───── Data listing
#[export] Instance Metadata_eq_dec : EqDecision Metadata.
Proof. solve_decision. Defined.
#[export] Instance CAPX_eq_dec : EqDecision CAPX.
Proof. solve_decision. Defined.
#[export] Instance Chart_eq_dec : EqDecision Chart.
Proof. solve_decision. Defined.
#[export] Instance ChartEntry_eq_dec : EqDecision ChartEntry.
Proof. solve_decision. Defined.
#[export] Instance ControlplaneConfig_eq_dec : EqDecision ControlplaneConfig.
Proof. solve_decision. Defined.
#[export] Instance WorkersConfig_eq_dec : EqDecision WorkersConfig.
Proof. solve_decision. Defined.
#[export] Instance ClusterConfigRef_eq_dec : EqDecision ClusterConfigRef.
Proof. solve_decision. Defined.
#[export] Instance ClusterConfigSpec_eq_dec : EqDecision ClusterConfigSpec.
Proof. solve_decision. Defined.
#[export] Instance Calico_eq_dec : EqDecision Calico.
Proof. solve_decision. Defined.
#[export] Instance PrivateCluster_eq_dec : EqDecision PrivateCluster.
Proof. solve_decision. Defined.
#[export] Instance ClusterNetwork_eq_dec : EqDecision ClusterNetwork.
Proof. solve_decision. Defined.
#[export] Instance CIDRBlock_eq_dec : EqDecision CIDRBlock.
Proof. solve_decision. Defined.
#[export] Instance MasterAuthorizedNetworksConfig_eq_dec : EqDecision MasterAuthorizedNetworksConfig.
Proof. solve_decision. Defined.
#[export] Instance MonitoringConfig_eq_dec : EqDecision MonitoringConfig.
Proof. solve_decision. Defined.
#[export] Instance LoggingConfig_eq_dec : EqDecision LoggingConfig.
Proof. solve_decision. Defined.
#[export] Instance IPAllocationPolicy_eq_dec : EqDecision IPAllocationPolicy.
Proof. solve_decision. Defined.
#[export] Instance WorkloadIdentityConfig_eq_dec : EqDecision WorkloadIdentityConfig.
Proof. solve_decision. Defined.
#[export] Instance ClusterSecurity_eq_dec : EqDecision ClusterSecurity.
Proof. solve_decision. Defined.
#[export] Instance GCPCP_eq_dec : EqDecision GCPCP.
Proof. solve_decision. Defined.
#[export] Instance Keos_eq_dec : EqDecision Keos.
Proof. solve_decision. Defined.
#[export] Instance Subnets_eq_dec : EqDecision Subnets.
Proof. solve_decision. Defined.
#[export] Instance Networks_eq_dec : EqDecision Networks.
Proof. solve_decision. Defined.
#[export] Instance AWSCPLogging_eq_dec : EqDecision AWSCPLogging.
Proof. solve_decision. Defined.
#[export] Instance AWSCP_eq_dec : EqDecision AWSCP.
Proof. solve_decision. Defined.
#[export] Instance AzureCP_eq_dec : EqDecision AzureCP.
Proof. solve_decision. Defined.
#[export] Instance SecurityAWS_eq_dec : EqDecision SecurityAWS.
Proof. solve_decision. Defined.
#[export] Instance SecurityGCP_eq_dec : EqDecision SecurityGCP.
Proof. solve_decision. Defined.
#[export] Instance Security_eq_dec : EqDecision Security.
Proof. solve_decision. Defined.
#[export] Instance RootVolume_eq_dec : EqDecision RootVolume.
Proof. solve_decision. Defined.
#[export] Instance CustomVolume_eq_dec : EqDecision CustomVolume.
Proof. solve_decision. Defined.
#[export] Instance ExtraVolume_eq_dec : EqDecision ExtraVolume.
Proof. solve_decision. Defined.
#[export] Instance ControlPlane_eq_dec : EqDecision ControlPlane.
Proof. solve_decision. Defined.
#[export] Instance WorkerNode_eq_dec : EqDecision WorkerNode.
Proof. solve_decision. Defined.
#[export] Instance Bastion_eq_dec : EqDecision Bastion.
Proof. solve_decision. Defined.
#[export] Instance AWSCredentials_eq_dec : EqDecision AWSCredentials.
Proof. solve_decision. Defined.
#[export] Instance AzureCredentials_eq_dec : EqDecision AzureCredentials.
Proof. solve_decision. Defined.
#[export] Instance GCPCredentials_eq_dec : EqDecision GCPCredentials.
Proof. solve_decision. Defined.
#[export] Instance DockerRegistryCredentials_eq_dec : EqDecision DockerRegistryCredentials.
Proof. solve_decision. Defined.
#[export] Instance HelmRepositoryCredentials_eq_dec : EqDecision HelmRepositoryCredentials.
Proof. solve_decision. Defined.
#[export] Instance Credentials_eq_dec : EqDecision Credentials.
Proof. solve_decision. Defined.
#[export] Instance DockerRegistry_eq_dec : EqDecision DockerRegistry.
Proof. solve_decision. Defined.
#[export] Instance HelmRepository_eq_dec : EqDecision HelmRepository.
Proof. solve_decision. Defined.
#[export] Instance SCParameters_eq_dec : EqDecision SCParameters.
Proof. solve_decision. Defined.
#[export] Instance StorageClass_eq_dec : EqDecision StorageClass.
Proof. solve_decision. Defined.
#[export] Instance Dns_eq_dec : EqDecision Dns.
Proof. solve_decision. Defined.
#[export] Instance KeosSpec_eq_dec : EqDecision KeosSpec.
Proof. solve_decision. Defined.
#[export] Instance KeosCluster_eq_dec : EqDecision KeosCluster.
Proof. solve_decision. Defined.
#[export] Instance ClusterConfig_eq_dec : EqDecision ClusterConfig.
Proof. solve_decision. Defined.
#[export] Instance AWS_eq_dec : EqDecision AWS.
Proof. solve_decision. Defined.
#[export] Instance AZURE_eq_dec : EqDecision AZURE.
Proof. solve_decision. Defined.
#[export] Instance GCP_eq_dec : EqDecision GCP.
Proof. solve_decision. Defined.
──────────
Problem to work on: The records above are to be copied in full, exactly as written.

Answer to the exercise:
#[export] Instance Metadata_eq_dec : EqDecision Metadata.
Proof. solve_decision. Defined.
#[export] Instance CAPX_eq_dec : EqDecision CAPX.
Proof. solve_decision. Defined.
#[export] Instance Chart_eq_dec : EqDecision Chart.
Proof. solve_decision. Defined.
#[export] Instance ChartEntry_eq_dec : EqDecision ChartEntry.
Proof. solve_decision. Defined.
#[export] Instance ControlplaneConfig_eq_dec : EqDecision ControlplaneConfig.
Proof. solve_decision. Defined.
#[export] Instance WorkersConfig_eq_dec : EqDecision WorkersConfig.
Proof. solve_decision. Defined.
#[export] Instance ClusterConfigRef_eq_dec : EqDecision ClusterConfigRef.
Proof. solve_decision. Defined.
#[export] Instance ClusterConfigSpec_eq_dec : EqDecision ClusterConfigSpec.
Proof. solve_decision. Defined.
#[export] Instance Calico_eq_dec : EqDecision Calico.
Proof. solve_decision. Defined.
#[export] Instance PrivateCluster_eq_dec : EqDecision PrivateCluster.
Proof. solve_decision. Defined.
#[export] Instance ClusterNetwork_eq_dec : EqDecision ClusterNetwork.
Proof. solve_decision. Defined.
#[export] Instance CIDRBlock_eq_dec : EqDecision CIDRBlock.
Proof. solve_decision. Defined.
#[export] Instance MasterAuthorizedNetworksConfig_eq_dec : EqDecision MasterAuthorizedNetworksConfig.
Proof. solve_decision. Defined.
#[export] Instance MonitoringConfig_eq_dec : EqDecision MonitoringConfig.
Proof. solve_decision. Defined.
#[export] Instance LoggingConfig_eq_dec : EqDecision LoggingConfig.
Proof. solve_decision. Defined.
#[export] Instance IPAllocationPolicy_eq_dec : EqDecision IPAllocationPolicy.
Proof. solve_decision. Defined.
#[export] Instance WorkloadIdentityConfig_eq_dec : EqDecision WorkloadIdentityConfig.
Proof. solve_decision. Defined.
#[export] Instance ClusterSecurity_eq_dec : EqDecision ClusterSecurity.
Proof. solve_decision. Defined.
#[export] Instance GCPCP_eq_dec : EqDecision GCPCP.
Proof. solve_decision. Defined.
#[export] Instance Keos_eq_dec : EqDecision Keos.
Proof. solve_decision. Defined.
#[export] Instance Subnets_eq_dec : EqDecision Subnets.
Proof. solve_decision. Defined.
#[export] Instance Networks_eq_dec : EqDecision Networks.
Proof. solve_decision. Defined.
#[export] Instance AWSCPLogging_eq_dec : EqDecision AWSCPLogging.
Proof. solve_decision. Defined.
#[export] Instance AWSCP_eq_dec : EqDecision AWSCP.
Proof. solve_decision. Defined.
#[export] Instance AzureCP_eq_dec : EqDecision AzureCP.
Proof. solve_decision. Defined.
#[export] Instance SecurityAWS_eq_dec : EqDecision SecurityAWS.
Proof. solve_decision. Defined.
#[export] Instance SecurityGCP_eq_dec : EqDecision SecurityGCP.
Proof. solve_decision. Defined.
#[export] Instance Security_eq_dec : EqDecision Security.
Proof. solve_decision. Defined.
#[export] Instance RootVolume_eq_dec : EqDecision RootVolume.
Proof. solve_decision. Defined.
#[export] Instance CustomVolume_eq_dec : EqDecision CustomVolume.
Proof. solve_decision. Defined.
#[export] Instance ExtraVolume_eq_dec : EqDecision ExtraVolume.
Proof. solve_decision. Defined.
#[export] Instance ControlPlane_eq_dec : EqDecision ControlPlane.
Proof. solve_decision. Defined.
#[export] Instance WorkerNode_eq_dec : EqDecision WorkerNode.
Proof. solve_decision. Defined.
#[export] Instance Bastion_eq_dec : EqDecision Bastion.
Proof. solve_decision. Defined.
#[export] Instance AWSCredentials_eq_dec : EqDecision AWSCredentials.
Proof. solve_decision. Defined.
#[export] Instance AzureCredentials_eq_dec : EqDecision AzureCredentials.
Proof. solve_decision. Defined.
#[export] Instance GCPCredentials_eq_dec : EqDecision GCPCredentials.
Proof. solve_decision. Defined.
#[export] Instance DockerRegistryCredentials_eq_dec : EqDecision DockerRegistryCredentials.
Proof. solve_decision. Defined.
#[export] Instance HelmRepositoryCredentials_eq_dec : EqDecision HelmRepositoryCredentials.
Proof. solve_decision. Defined.
#[export] Instance Credentials_eq_dec : EqDecision Credentials.
Proof. solve_decision. Defined.
#[export] Instance DockerRegistry_eq_dec : EqDecision DockerRegistry.
Proof. solve_decision. Defined.
#[export] Instance HelmRepository_eq_dec : EqDecision HelmRepository.
Proof. solve_decision. Defined.
#[export] Instance SCParameters_eq_dec : EqDecision SCParameters.
Proof. solve_decision. Defined.
#[export] Instance StorageClass_eq_dec : EqDecision StorageClass.
Proof. solve_decision. Defined.
#[export] Instance Dns_eq_dec : EqDecision Dns.
Proof. solve_decision. Defined.
#[export] Instance KeosSpec_eq_dec : EqDecision KeosSpec.
Proof. solve_decision. Defined.
#[export] Instance KeosCluster_eq_dec : EqDecision KeosCluster.
Proof. solve_decision. Defined.
#[export] Instance ClusterConfig_eq_dec : EqDecision ClusterConfig.
Proof. solve_decision. Defined.
#[export] Instance AWS_eq_dec : EqDecision AWS.
Proof. solve_decision. Defined.
#[export] Instance AZURE_eq_dec : EqDecision AZURE.
Proof. solve_decision. Defined.
#[export] Instance GCP_eq_dec : EqDecision GCP.
Proof. solve_decision. Defined.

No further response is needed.